The Commerce Department (
@CommerceGov) published DAO 216-26.
Overall this is a big step in the right direction. It fundamentally scraps the 2030 Census operational plan that was utilizing much of the same weaponized and failed 2020 census process by requiring a removal of differential privacy. Its wording also lays the groundwork for potentially republishing the 2020 census with accurate count data, which would be a very important additional development.
The
@CommerceGov department and
@howardlutnick deserve a lot of credit for this move.
However, the current language has a few contextual issues that could be exploited by malign actors in the future that would benefit from future clarity.

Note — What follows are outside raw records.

(** * SkeddaBooker: the availability checker and the booking loop of skedda.py

    A shallow embedding of [SkeddaBooker.space_is_free], [get_bookings],
    [book_space] and [run].

    Conventions of the embedding.
    - A Python call either returns or raises: [result A].
    - A reservation is the dict decoded from the JSON reply, read only through
      the keys 'spaces', 'space', 'start' and 'end'; it is a record of four
      optional fields ([None] = key absent).  Identifiers are JSON scalars
      (null, booleans, integers, strings); floating point numbers and nested
      containers as identifiers are outside the model.
    - [space_is_free] appends to the list stored under 'spaces' whenever that
      list exists and 'space' is truthy: the local variable [spaces] is then
      an alias of the record's list.  The reservations are therefore threaded
      through the checker, which returns them as it leaves them.  The dicts
      come from one [r.json()] call, so no two records share a list object.
    - [datetime.fromisoformat] is a parameter of the checker; a concrete
      reading of it ([iso_parse]) is used to evaluate examples.
    - The HTTP session is a parameter of the booking loop: a world that
      answers GET and POST.  Every effect of a run is recorded, in order, in a
      trace of events. *)

From Stdlib Require Import ZArith List String Ascii Bool Lia DecimalString.
From Stdlib Require Import Permutation.
Import ListNotations.
Open Scope string_scope.
Open Scope Z_scope.

(** ** Python values *)

Inductive exn := ValueError | TypeError | AttributeError.

Inductive result (A : Type) :=
| Returned (a : A)
| Raised (e : exn).
Arguments Returned {A} a.
Arguments Raised {A} e.

Definition rbind {A B} (r : result A) (k : A -> result B) : result B :=
  match r with
  | Returned a => k a
  | Raised e => Raised e
  end.

Notation "x <- r ;; k" := (rbind r (fun x => k))
  (at level 61, r at next level, right associativity).

Inductive scalar :=
| SNone
| SBool (b : bool)
| SInt (n : Z)
| SStr (s : string).

Inductive value :=
| VScalar (a : scalar)
| VList (l : list scalar)
| VDict (keys : list string).

(** [str(n)] for an int. *)
Definition str_int (n : Z) : string := NilZero.string_of_int (Z.to_int n).

(** [str(x)] *)
Definition py_str (a : scalar) : string :=
  match a with
  | SNone => "None"
  | SBool true => "True"
  | SBool false => "False"
  | SInt n => str_int n
  | SStr s => s
  end.

(** Truth value of [x] in [if x:]. *)
Definition truthy (a : scalar) : bool :=
  match a with
  | SNone => false
  | SBool b => b
  | SInt n => negb (n =? 0)
  | SStr s => negb (s =? "")%string
  end.

(** [s.endswith(suffix)] *)
Definition endswith (s suffix : string) : bool :=
  let n := String.length s in
  let m := String.length suffix in
  (m <=? n)%nat && (substring (n - m) m s =? suffix)%string.
(** X28. Choosing a folder and then loading the settings, as a restart
    does: when the file was written and can be read, the result is the
    settings with the chosen folder as download location; when there was
    no file and none could be written, or the file cannot be read, it is
    the default location alone. *)
Theorem settings_survive_restart (E : env) (folder music : string)
    (w : window) :
  Py.truthy folder = true ->
  exists w1 w2 loaded,
    browse_location E folder w = (Ok tt, w1)
    /\ load_settings E music w1 = (Ok loaded, w2)
    /\ (saves E w "settings.json" = true ->
        read_error E (path_join E (app_data_dir w) "settings.json") = None ->
        loaded = <["download_location" := folder]> (settings w)
        /\ loaded !! "download_location" = Some folder)
    /\ (settings_file w = None -> saves E w "settings.json" = false ->
        loaded = {[ "download_location" := music ]})
    /\ (settings_file w1 <> None ->
        read_error E (path_join E (app_data_dir w) "settings.json") <> None ->
        loaded = {[ "download_location" := music ]}).
Proof.
  intros Hfolder. destruct w as [f c d h s sf dir ex t].
  unfold saves, save_failure. slots. rewrite Hfolder.
  destruct sf as [[values|]|]; oracle E; eexists _, _, _;
    (split; [reflexivity|]); oracle E;
    (split; [reflexivity|]); cbn;
    repeat split; try reflexivity; try discriminate; try congruence;
    try (intros; apply lookup_insert_eq).
Qed.

Lemma settings_survive_restart_witness :
  exists w1 w2 loaded,
    browse_location desk "D:/Songs" opened = (Ok tt, w1)
    /\ load_settings desk "C:/Users/me/Music" w1 = (Ok loaded, w2)
    /\ (saves desk opened "settings.json" = true ->
        read_error desk (path_join desk (app_data_dir opened) "settings.json")
        = None ->
        loaded = <["download_location" := "D:/Songs"]> (settings opened)
        /\ loaded !! "download_location" = Some "D:/Songs")
    /\ (settings_file opened = None ->
        saves desk opened "settings.json" = false ->
        loaded = {[ "download_location" := "C:/Users/me/Music" ]})
    /\ (settings_file w1 <> None ->
        read_error desk (path_join desk (app_data_dir opened) "settings.json")
        <> None ->
        loaded = {[ "download_location" := "C:/Users/me/Music" ]}).
Proof.
  apply (settings_survive_restart desk "D:/Songs" "C:/Users/me/Music" opened).
  reflexivity.
Defined.

End WindowProps.
Lemma step_similar (s s' : state) (ch : char) (next : option char) :
  similar rs rs' s s' ->
  snd (step s ch next) = snd (step s' ch next) /\
  similar rs rs' (fst (step s ch next)) (fst (step s' ch next)).
Proof.
  intros (Hm & (news & Hr & Hr') & (w & Hw & Hb)).
  destruct (step_same_mode s s' ch next Hm) as (Hk & Hs & Hm').
  split; [exact Hk|]. split; [exact Hm'|].
  destruct (splits_here s ch) eqn:S; symmetry in Hs.
  - rewrite (step_split _ _ _ S), (step_split _ _ _ Hs). simpl. split.
    + exists (news ++ [trim (buf s' ++ [semicolon])]).
      rewrite Hr, Hr', Hb, !trim_snoc by reflexivity.
      rewrite trimStart_ws_app by exact Hw.
      rewrite <- !app_assoc. auto.
    + exists []. auto.
  - destruct (step_nosplit s ch next S) as [-> ->].
    destruct (step_nosplit s' ch next Hs) as [-> ->].
    split; [eauto|]. exists w. rewrite Hb, Hk, <- app_assoc. auto.
Qed.

Lemma scan_similar (d : jsstring) (s s' : state) :
  similar rs rs' s s' -> similar rs rs' (scan s d) (scan s' d).
Proof.
  revert s'.
  refine (scan_ind2
    (fun s d => forall s', similar rs rs' s s' ->
                           similar rs rs' (scan s d) (scan s' d)) _ _ d s).
  - auto.
  - clear. intros s ch rest IH s' H. rewrite !scan_cons.
    destruct (step_similar _ _ ch (hd_error rest) H) as [<- H'].
    now apply IH.
Qed.

End Similar.

Lemma fresh_at_statement_start (rs : list jsstring) :
  at_statement_start (fresh (Some semicolon) rs).
Proof. repeat split. Qed.

(** Scanning a statement in place of its segment cuts the same statement. *)
Lemma rescan_segment (st st' : state) (seg : jsstring) :
  at_statement_start st -> at_statement_start st' -> buf st' = [] ->
  scan st (seg ++ [semicolon]) =
    fresh (Some semicolon) (results st ++ [trim (buf st ++ seg ++ [semicolon])]) ->
  trim (buf st ++ seg ++ [semicolon]) = trimStart seg ++ [semicolon] /\
  scan st' (trimStart seg ++ [semicolon]) =
    fresh (Some semicolon)
          (results st' ++ [trim (buf st ++ seg ++ [semicolon])]).
Proof.
  intros (Hs & Hw & Hp) (Hs' & _ & Hp') Hb' Hscan.
  assert (Ht : trim (buf st ++ seg ++ [semicolon]) = trimStart seg ++ [semicolon]).
  { rewrite app_assoc, trim_snoc by reflexivity.
    now rewrite trimStart_ws_app. }
  split; [exact Ht|].
  destruct (trimStart_decompose seg) as (w & Eseg & Hww).
  assert (Hc : in_comment st = false)
    by (unfold structural in Hs; now bool_hyps).
  assert (Hc' : in_comment st' = false)
    by (unfold structural in Hs'; now bool_hyps).
  rewrite Eseg, <- app_assoc, (scan_blanks w st _ Hc Hww) in Hscan at 1.
  assert (Hsim : similar (results st) (results st') (after_blanks st w) st').
  { unfold structural, in_comment in Hs, Hs', Hc, Hc'. bool_hyps.
    split; [|split].
    - unfold same_mode. simpl. repeat split; try congruence.
      right. repeat split; [|exact Hp'].
      now apply last_char_blanks.
    - exists []. simpl. now rewrite !app_nil_r.
    - exists (buf st ++ w). simpl. rewrite Hb', app_nil_r, forallb_app, Hw, Hww.
      auto. }
  apply (scan_similar _ _ (trimStart seg ++ [semicolon])) in Hsim.
  rewrite Hscan in Hsim.
  destruct Hsim as ((Hi & Hl & Hk & _) & (news & Hn & Hr) & (w' & _ & Hb)).
  pose proof (scan_prev (trimStart seg ++ [semicolon]) st') as Hprev.
  rewrite last_char_terminator in Hprev.
  simpl in Hi, Hl, Hk, Hn, Hb.
  apply app_inv_head in Hn. subst news.
  symmetry in Hb. apply app_eq_nil in Hb as [_ Hb].
  destruct (scan st' (trimStart seg ++ [semicolon])) as [r b s l c p].
  simpl in *. subst. reflexivity.
Qed.

(** Scanning the statements cut from a document, one after the other,
    cuts the same statements again and leaves nothing pending. *)
Lemma rescan (d : jsstring) (st st' : state) :
  at_statement_start st -> at_statement_start st' -> buf st' = [] ->
  exists news,
    results (scan st d) = results st ++ news /\
    results (scan st' (concat news)) = results st' ++ news /\
    buf (scan st' (concat news)) = [].
Proof.
  remember (List.length d) as n eqn:Hn.
  revert d st st' Hn.
  induction n as [n IH] using lt_wf_ind. intros d st st' -> Hst Hst' Hb'.
  destruct (scan_first_split d st) as [[Hr _] | (seg & rest & E & Hs)].
  - exists []. simpl. rewrite Hr, !app_nil_r. auto.
  - destruct (rescan_segment st st' seg Hst Hst' Hb' Hs) as [Ht Hs'].
    set (t := trim (buf st ++ seg ++ [semicolon])) in *.
    destruct (IH (List.length rest)) with (d := rest)
      (st := fresh (Some semicolon) (results st ++ [t]))
      (st' := fresh (Some semicolon) (results st' ++ [t]))
      as (news & Hr1 & Hr2 & Hb2);
      try reflexivity; try apply fresh_at_statement_start.
    { subst d. rewrite length_app. simpl. lia. }
    exists (t :: news).
    assert (Hd : d = (seg ++ [semicolon]) ++ rest)
      by (rewrite <- app_assoc; exact E).
    assert (Hre : scan st' (concat (t :: news)) =
                  scan (fresh (Some semicolon) (results st' ++ [t]))
                       (concat news)).
    { simpl concat. rewrite Ht at 1.
      now rewrite scan_app, Hs' by apply safe_cut_terminator. }
    simpl in Hr1, Hr2.
    rewrite Hre, Hr2, Hb2, Hd, scan_app, Hs, Hr1 by apply safe_cut_terminator.
    rewrite <- !app_assoc. auto.
Qed.
(** What happens to one container leaves a separate one as it is,
    and separate. *)
Lemma owns_isolated s s' this xs' cap' other ys c2 :
  owns s' this xs' cap' (others s this) ->
  (forall o, o <> this -> objs s' !! o = objs s !! o) ->
  is_Some (objs s !! this) ->
  repr s other ys c2 -> separate s this other ->
  repr s' other ys c2 /\ separate s' this other.
Proof.
  intros Howns Hobjs [a Ha] Hother [Hne Hsep].
  assert (Hlive : forall o l, objs s !! other = Some o -> data o = Some l ->
                   exists buf, others s this !! l = Some buf /\
                               bufs s !! l = Some buf).
  { intros o l Ho Hd.
    destruct Hother as (o' & Ho' & _ & _ & _ & Hbuf).
    assert (o' = o) as -> by congruence.
    destruct Hbuf as [(l' & buf & Hd' & Hl & _)|(Hd' & _)]; [|congruence].
    assert (l' = l) as -> by congruence.
    exists buf. split; [|assumption].
    apply (others_lookup s this a other o); try assumption.
    intros Hda. exact (Hsep a o l Ha Ho Hda Hd). }
  split.
  - apply (repr_frame s); [assumption|apply Hobjs; congruence|].
    intros o l Ho Hd. destruct (Hlive o l Ho Hd) as (buf & HF & Hl).
    rewrite Hl. eapply owns_others; eassumption.
  - split; [assumption|]. intros a' o l Ha' Ho Hda Hdo.
    rewrite Hobjs in Ho by congruence.
    destruct (Hlive o l Ho Hdo) as (buf & HF & _).
    destruct Howns as (a'' & Ha'' & _ & _ & _ & Hbuf).
    assert (a'' = a') as -> by congruence.
    destruct Hbuf as [(l' & buf' & Hd' & HF' & _)|(Hd' & _)]; congruence.
Qed.

Lemma push_all_owns cs vs : forall s this xs cap F,
  owns s this xs cap F ->
  Forall2 (fun c v => cref_in F c = Some v) cs vs ->
  Z.of_nat (length xs + length vs) <= 2 ^ 30 ->
  exists s' cap',
    push_all default_init this cs s = Ret tt s' /\
    owns s' this (xs ++ vs) cap' F /\ cap <= cap' /\
    (forall o, o <> this -> objs s' !! o = objs s !! o) /\
    out s' = out s.
Proof.
  intros s this xs cap F Howns Hcs. revert s xs cap Howns.
  induction Hcs as [|c v cs vs Hc Hcs IH]; intros s xs cap Howns Hn.
  - exists s, cap. rewrite app_nil_r. split; [reflexivity|].
    split; [assumption|]. split; [lia|]. split; reflexivity.
  - simpl length in Hn.
    pose proof (owns_bounds _ _ _ _ _ Howns) as Hb.
    destruct (push_owns s this xs cap F c v Howns)
      as (s1 & Hrun & Howns1 & Hobjs & Hout); [lia|assumption|].
    destruct (IH s1 (xs ++ [v]) _ Howns1)
      as (s' & cap' & Hrun' & Howns' & Hcap' & Hobjs' & Hout').
    { rewrite length_app. simpl. lia. }
    exists s', cap'. simpl push_all. rewrite (bind_run _ _ _ _ _ Hrun).
    rewrite <- app_assoc in Howns'. simpl in Howns'.
    split; [assumption|]. split; [assumption|].
    split; [pose proof (pushed_capacity_ge cap (Z.of_nat (length xs))); lia|].
    split; [intros o Ho; rewrite Hobjs', Hobjs by assumption; reflexivity|].
    congruence.
Qed.

(** The pushes after a construction with capacity [C]: the capacity
    follows the growth policy. *)
Lemma push_all_spec C cs vs : forall s this xs cap F,
  0 <= C -> owns s this xs cap F ->
  Forall2 (fun c v => cref_in F c = Some v) cs vs ->
  growth_inv C (Z.of_nat (length xs)) cap ->
  (exists kf : nat,
     Z.of_nat (length xs + length vs) <= Z.max C 1 * 2 ^ Z.of_nat kf
     <= Int.max_int) ->
  exists s' cap',
    push_all default_init this cs s = Ret tt s' /\
    owns s' this (xs ++ vs) cap' F /\
    growth_inv C (Z.of_nat (length (xs ++ vs))) cap' /\
    out s' = out s.
Proof.
  intros s this xs cap F HC Howns Hcs. revert s xs cap Howns.
  induction Hcs as [|c v cs vs Hc Hcs IH]; intros s xs cap Howns Hinv (kf & Hn).
  - exists s, cap. rewrite app_nil_r. auto.
  - simpl in Hn.
    destruct (push_owns s this xs cap F c v Howns)
      as (s1 & Hpush & Howns1 & _ & Hout1); [|assumption|].
    { apply (growth_room C _ _ kf); [assumption|assumption|lia]. }
    pose proof (owns_bounds _ _ _ _ _ Howns) as Hb.
    destruct (IH s1 (xs ++ [v]) _ Howns1)
      as (s' & cap' & Hrun & Howns' & Hinv' & Hout').
    + rewrite length_app. simpl.
      replace (Z.of_nat (length xs + 1)) with (Z.of_nat (length xs) + 1) by lia.
      apply growth_inv_push; [assumption|lia|assumption].
    + exists kf. rewrite length_app. simpl. lia.
    + exists s', cap'. simpl push_all.
      rewrite (bind_run _ _ _ _ _ Hpush).
      rewrite <- app_assoc in Howns', Hinv'. simpl in Howns', Hinv'.
      split; [assumption|]. split; [assumption|].
      split; [assumption|congruence].
Qed.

1. The document refers to the decennial census as a statistical product. Though the Census Bureau certainly has many statistical products, the decennial census is not one of them. The census is a count only, under the constitution, and attempts to treat it, illegally, as a statistical product in the past, is what led to the permissive nature in which the census was weaponized away from the functional purpose of the process. Additionally, any future admin that wants to sidestep the well intentioned bans on count manipulation could merely call the census a count as a means of attempting to get around said bans.
2. The document should have included clear legal language that it is illegal to statistically alter the count for any level of census geography and that privacy concerns can never override the constitutional and legal requirement for count accuracy. This can easily be clarified in the future.
3. The document uses the term “coarseness” which is census jargon and not an actual legal term. Judges will not be familiar with this term and its inclusion opens a door for future loopholes to be exploited by the woke and weaponized bureaucracy or a hostile admin. Characteristic data should be obscured but count accuracy should never be altered in any way by statistical methods.
But again, on the whole, this is a big step in the right direction and we applaud
@commerce @howardlutnick for leading in this direction.